Ihre Kampagnen erklingen in ihren jährlichen Besprechungen, in denen im Hauptquartier keine Transparente fehlten, auf denen Redewendungen wie "OSPAR: Schütze die Arktis. Hier. Jetzt" oder unter anderem "OSPAR, die Arktis kann nicht warten" oder "OSPAR" zu lesen sind Nachbildungen von Eisbären.

Maßnahmen zum Schutz der Arktis

Ziel ist es, einen Aktionsplan zum Schutz der Gewässer des künftigen arktischen Schutzgebiets aufzustellen, da das Nordpolarmeer das ungeschützteste auf dem Planeten ist. Insbesondere fordert Greenpeace, dass die internationalen Gewässer des Arktischen Ozeans zu einem weltweiten Schutzgebiet erklärt werden, um sie vor industrieller Ausbeutung zu schützen.

Diesbezüglich sind jedoch noch Fortschritte zu verzeichnen, da beim Antrag auf Schutz der Arktis eine Mehrheitsbeteiligung erreicht wurde, die jedoch immer noch unzureichend ist . Andererseits ist die OSPAR-Konvention derzeit das einzige Rechtsinstrument, das einen Teil des arktischen Schutzgebiets schützen kann, und zwar 10 Prozent.

Über diesen kleinen, aber nicht ausreichenden Schlüsselanteil hinaus erfordert der Schutz der Arktis und damit der Erhalt der Eisbären ein Engagement der arktischen Staaten sowie der internationalen Gemeinschaft für die Schaffung eines Schutzgebiets in internationale Gewässer rund um den Nordpol.

Während wir auf das nächste OSPAR-Treffen warten, bleibt ein Aktionsplan, der die Arktis oder zumindest einen Teil davon schützt, ein Ziel, das für die Menschheit erfüllt werden muss .

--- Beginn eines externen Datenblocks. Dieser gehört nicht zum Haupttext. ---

(** * tap-pagerduty: the incremental sync engine of [tap_pagerduty/streams.py]

    A shallow embedding of the stream classes of the tap: the construction
    of a stream, the headers and the retrying fetcher [_get], the page
    iterator [PagerdutyResponse], the [sync] of the FULL_TABLE classes, the
    window loop of the incremental [sync] methods and the bookmark update.

    Conventions of the embedding.
    - JSON documents and Python dicts decoded from JSON are values of [json];
      JSON numbers are integers.  A record is a [JObj], an association list
      in key order.
    - The query-parameter dicts ([self.params], [substream_params]) are
      mutable objects shared between a stream and the page iterators made
      from it: they live in a heap of dicts and are passed by reference.
    - A [datetime] is the instant it denotes, an integer count of
      microseconds on the UTC time line; [parser.parse] (dateutil) and
      [datetime.isoformat] are parameters of the development.  The UTC
      offset of an aware datetime shows in its ISO text only; the one place
      where the tap compares such texts, the head of the window loop, is
      given a second time on datetimes that carry their offset.
    - The HTTP API, the schema transformer of singer and the clock are
      parameters too.  What the program does to the outside world is kept as
      a list of events: the GET requests it issued (with the parameters as
      they were when the request left) and the records it wrote.
    - Loops that the source does not bound (the page loop follows the API's
      [more] flag, the retry loop follows the clock) take a fuel argument;
      running out of fuel is the outcome [OutOfFuel], distinct from every
      Python exception. *)

From Stdlib Require Import ZArith List Bool Ascii String.
From stdpp Require Import base gmap strings list fin_maps.

Open Scope string_scope.
Open Scope list_scope.
Open Scope Z_scope.

(** ** JSON values and the Python operations used on them *)

#[local] Set Warnings "-register-all".

Inductive json : Type :=
| JNull
| JBool (b : bool)
| JNum (n : Z)
| JStr (s : string)
| JArr (l : list json)
| JObj (kv : list (string * json)).

(** Exceptions that the modelled code can raise. *)
Inductive exn : Type :=
| RuntimeError (msg : string)
| HTTPError (status : Z)
| ConnectionError
| Timeout
| TypeError
| AttributeError
| KeyError (key : string)
| ParserError
| ValueError
| SchemaError.

(** [d.get(k)] on an association list: first binding of [k]. *)
Fixpoint assoc_get (k : string) (kv : list (string * json)) : option json :=
  match kv with
  | [] => None
  | (k', v) :: rest => if String.eqb k k' then Some v else assoc_get k rest
  end.

(** [d[k] = v] on an association list: overwrite in place, or append. *)
Fixpoint assoc_set (k : string) (v : json) (kv : list (string * json))
  : list (string * json) :=
  match kv with
  | [] => [(k, v)]
  | (k', v') :: rest =>
      if String.eqb k k' then (k, v) :: rest else (k', v') :: assoc_set k v rest
  end.

(** [x.get(k)] where [x] was decoded from JSON: [None] when the key is
    missing, [AttributeError] when [x] is not a dict. *)
Definition py_get (x : json) (k : string) : exn + json :=
  match x with
  | JObj kv => inr (default JNull (assoc_get k kv))
  | _ => inl AttributeError
  end.

(** [x[k]] with a string key. *)
Definition py_item (x : json) (k : string) : exn + json :=
  match x with
  | JObj kv => match assoc_get k kv with
               | Some v => inr v
               | None => inl (KeyError k)
               end
  | _ => inl TypeError
  end.

(** [x[k] = v]. *)
Definition py_setitem (x : json) (k : string) (v : json) : exn + json :=
  match x with
  | JObj kv => inr (JObj (assoc_set k v kv))
  | _ => inl TypeError
  end.

(** Truth value of an object, as [not x] and [if x] test it. *)
Definition truthy (x : json) : bool :=
  match x with
  | JNull => false
  | JBool b => b
  | JNum n => negb (n =? 0)
  | JStr s => negb (String.eqb s "")
  | JArr l => match l with [] => false | _ => true end
  | JObj kv => match kv with [] => false | _ => true end
  end.

(** [a + b]: integers (booleans count as 0 and 1) add, strings and lists
    concatenate, everything else is a [TypeError]. *)
Definition py_add (a b : json) : exn + json :=
  match a, b with
  | JNum x, JNum y => inr (JNum (x + y))
  | JNum x, JBool y => inr (JNum (x + Z.b2z y))
  | JBool x, JNum y => inr (JNum (Z.b2z x + y))
  | JBool x, JBool y => inr (JNum (Z.b2z x + Z.b2z y))
  | JStr x, JStr y => inr (JStr (String.append x y))
  | JArr x, JArr y => inr (JArr (x ++ y))
  | _, _ => inl TypeError
  end.

(** Sequencing of pure Python operations that return or raise. *)
Definition and_then {A B} (r : exn + A) (k : A -> exn + B) : exn + B :=
  match r with
  | inl e => inl e
  | inr a => k a
  end.
(** [__post_init__] on a fresh object: [_cache] is empty and [_dirty] false.
    Only [JSONDecodeError] is caught. *)
Definition __post_init__ (d : ScriptDetector) (files : gmap pystr file) : exn + ScriptDetector :=
  match cache_file d with
  | Some ((_ :: _) as path) =>
      match files !! path with
      | Some f =>
          match read_text f with
          | inl e => inl e
          | inr text =>
              match json_loads text with
              | inl JSONDecodeError => inr d
              | inl e => inl e
              | inr v =>
                  match dict_update (_cache d) v with
                  | inl e => inl e
                  | inr c =>
                      inr (mkScriptDetector (sample_chars d) (default_code d)
                             (cache_file d) c (_dirty d))
                  end
              end
          end
      | None => inr d
      end
  | _ => inr d
  end.

(** [ScriptDetector(sample_chars, default_code, cache_file)] *)
Definition new_ScriptDetector (n : Z) (code : pystr) (path : option pystr)
    (files : gmap pystr file) : exn + ScriptDetector :=
  __post_init__ (mkScriptDetector n code path ∅ false) files.

(** ** Cache helpers *)

(** [self._cache[phrase] = lang; self._dirty = True] *)
Definition inserted (phrase lang : pystr) (d : ScriptDetector) : ScriptDetector :=
  mkScriptDetector (sample_chars d) (default_code d) (cache_file d)
    (<[phrase := lang]> (_cache d)) true.

(** [self._dirty = False] *)
Definition flushed (d : ScriptDetector) : ScriptDetector :=
  mkScriptDetector (sample_chars d) (default_code d) (cache_file d) (_cache d) false.

Definition _add_to_cache (phrase lang : pystr) : M unit :=
  st ← get;
  set_self (inserted phrase lang (self st));;
  record (EvInsert phrase lang).

(** A lone surrogate, which UTF-8 does not encode. *)
Definition surrogate (cp : N) : bool := ((0xD800 <=? cp) && (cp <=? 0xDFFF))%N.

Definition encodable (s : pystr) : bool := forallb (fun cp => negb (surrogate cp)) s.

(** The keys and the values [json.dumps(..., ensure_ascii=False)] writes
    out as they are. *)
Definition encodable_cache (m : gmap pystr pystr) : bool :=
  bool_decide (map_Forall (fun k v => encodable k = true /\ encodable v = true) m).

(** [Path(path).write_text(json.dumps(snapshot, ...), encoding="utf-8")].
    Opening the file can fail (a missing directory, no permission): nothing
    is written.  Once the file is open it is empty; when the text does not
    encode, the write raises and leaves that empty file, which is no JSON. *)
Definition write_text (path : pystr) (snapshot : gmap pystr pystr) : M unit :=
  st ← get;
  if unwritable st path then raise OSError
  else if encodable_cache snapshot
  then modify (with_file path (Document (JObject snapshot)));;
       record (EvWrite path snapshot)
  else modify (with_file path Malformed);;
       raise UnicodeEncodeError.
(** * ZSpy: the zarr back end of HyperSpy's hierarchical signal format

    A shallow embedding of [hyperspy/io_plugins/zspy.py] and the properties
    its specification states about it.

    Conventions of the embedding
    - a Python [str] is a [string] (its UTF-8 text), [bytes] a [list byte];
    - [None]/a value is [option]; dictionaries and keyword arguments are
      [gmap string _];
    - the directory-backed zarr store is a flat map from a path to the
      group or array stored there, the way zarr lays a hierarchy out;
    - every function that touches the store, the signal or the warnings
      runs in the state-and-exception monad [M]. *)

From stdpp Require Import gmap strings list fin_maps.
From Stdlib Require Import ZArith Lia.
From Stdlib.Strings Require Import Ascii Byte.

Set Warnings "-register-all".
Open Scope Z_scope.

#[export] Instance byte_eq_decision : EqDecision byte := byte_eq_dec.

(** ** Python values *)

(** The values that travel through keyword arguments, attributes and
    metadata leaves. [PObj] is an opaque object known by its repr (a codec,
    a compressor, a domain object): it is true, hashable, and equal only
    to itself. *)
Inductive pyval :=
  | PNone
  | PBool (b : bool)
  | PInt (z : Z)
  | PStr (s : string)
  | PBytes (bs : list byte)
  | PList (l : list pyval)
  | PTuple (l : list pyval)
  | PObj (repr : string).

(** Python truthiness, [bool(v)]. *)
Definition truthy (v : pyval) : bool :=
  match v with
  | PNone => false
  | PBool b => b
  | PInt z => negb (z =? 0)
  | PStr s => negb (String.eqb s "")
  | PBytes bs => negb (Nat.eqb (length bs) 0)
  | PList l | PTuple l => negb (Nat.eqb (length l) 0)
  | PObj _ => true
  end.

(** Python [==] on these values: structural, a tuple never equals a list,
    and [True == 1], [False == 0]. *)
Fixpoint py_eqb (a b : pyval) {struct a} : bool :=
  let fix all2 (xs ys : list pyval) {struct xs} : bool :=
    match xs, ys with
    | [], [] => true
    | x :: xs', y :: ys' => py_eqb x y && all2 xs' ys'
    | _, _ => false
    end in
  match a, b with
  | PNone, PNone => true
  | PBool x, PBool y => Bool.eqb x y
  | PBool x, PInt y | PInt y, PBool x => (if x then 1 else 0) =? y
  | PInt x, PInt y => x =? y
  | PStr x, PStr y => String.eqb x y
  | PBytes x, PBytes y => bool_decide (x = y)
  | PList x, PList y => all2 x y
  | PTuple x, PTuple y => all2 x y
  | PObj x, PObj y => String.eqb x y
  | _, _ => false
  end.

(** Keyword arguments, [**kwds]. *)
Abbreviation kwargs := (gmap string pyval).

(** ** numpy dtypes *)

Inductive dtype :=
  | bool_ | int8 | uint8 | int16 | uint16 | int32 | uint32 | int64 | uint64
  | float16 | float32 | float64 | complex64 | complex128
  | bytes_ (n : Z)     (* dtype('S<n>') *)
  | str_ (n : Z)       (* dtype('U<n>') *)
  | object_.           (* dtype('O') *)

#[export] Instance dtype_eq_dec : EqDecision dtype.
Proof. solve_decision. Defined.

(** [np.dtype(dtype).itemsize] *)
Definition itemsize (dt : dtype) : Z :=
  match dt with
  | bool_ | int8 | uint8 => 1
  | int16 | uint16 | float16 => 2
  | int32 | uint32 | float32 => 4
  | int64 | uint64 | float64 | complex64 => 8
  | complex128 => 16
  | bytes_ n => n
  | str_ n => 4 * n
  | object_ => 8
  end.

(** ** The chunk planner *)

(** A numpy [int64] keeps the low 64 bits of a result, two's complement. *)
Definition wrap64 (z : Z) : Z := (z + 2 ^ 63) mod 2 ^ 64 - 2 ^ 63.

(** [np.prod(shape)] on a tuple of extents, each of which fits an
    [int64] as the extents of an array do: an [int64] product. *)
Definition np_prod (shape : list Z) : Z :=
  fold_left (fun acc d => wrap64 (acc * d)) shape 1.

(** The product of the extents as a mathematical integer. *)
Definition product (shape : list Z) : Z := fold_right Z.mul 1 shape.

Eisbären werden weiterhin einer der Hauptansprüche von Greenpeace für seine weltweite Kampagne für die Arktis sein, da es sich um ein symbolisches Tier handelt. Es überrascht nicht, dass es unmöglich ist, sie zu schützen, wenn Ihr Zuhause nicht geschützt ist, und das bedeutet, die Arktis zu schützen. Es hängt immer noch von uns ab.

Die Zukunft des Eisbären

Diese Schlussfolgerungen haben dazu geführt, dass der Eisbär derzeit auf der Roten Liste als "gefährdet" eingestuft wird. Gleichzeitig besteht laut einer Untersuchung des US-amerikanischen Fisch- und Wildtierdienstes eine 71-prozentige Chance, über drei Generationen einen Rückgang von mehr als 30 Prozent zu verzeichnen.

Laut der Studie bedeutet dies in Zahlen, dass die derzeitige Bevölkerungszahl von rund 25.000 Exemplaren zwischen 35 und 41 Jahren auf 9.000 reduziert würde.

Die Auswirkungen wären unterschiedlich, da Eisbären in einer Reihe von Subpopulationen leben, die nicht gleichmäßig in der Arktis verteilt sind, und andererseits nur sehr begrenzte Daten zu einigen von ihnen vorliegen, insbesondere zu denen in der russischen Arktis. Grundsätzlich aufgrund von Live-Capture-Problemen und Tagging-Maßnahmen.

Ihre ungefähre Schätzung liegt, wie bereits erwähnt, bei rund 25.000, obwohl einige Bevölkerungsgruppen nur unzureichend verstanden werden und ungefähre Schätzungen vorgenommen werden, die eher Schätzungen der IUCN-Expertengruppe für Eisbären entsprechen.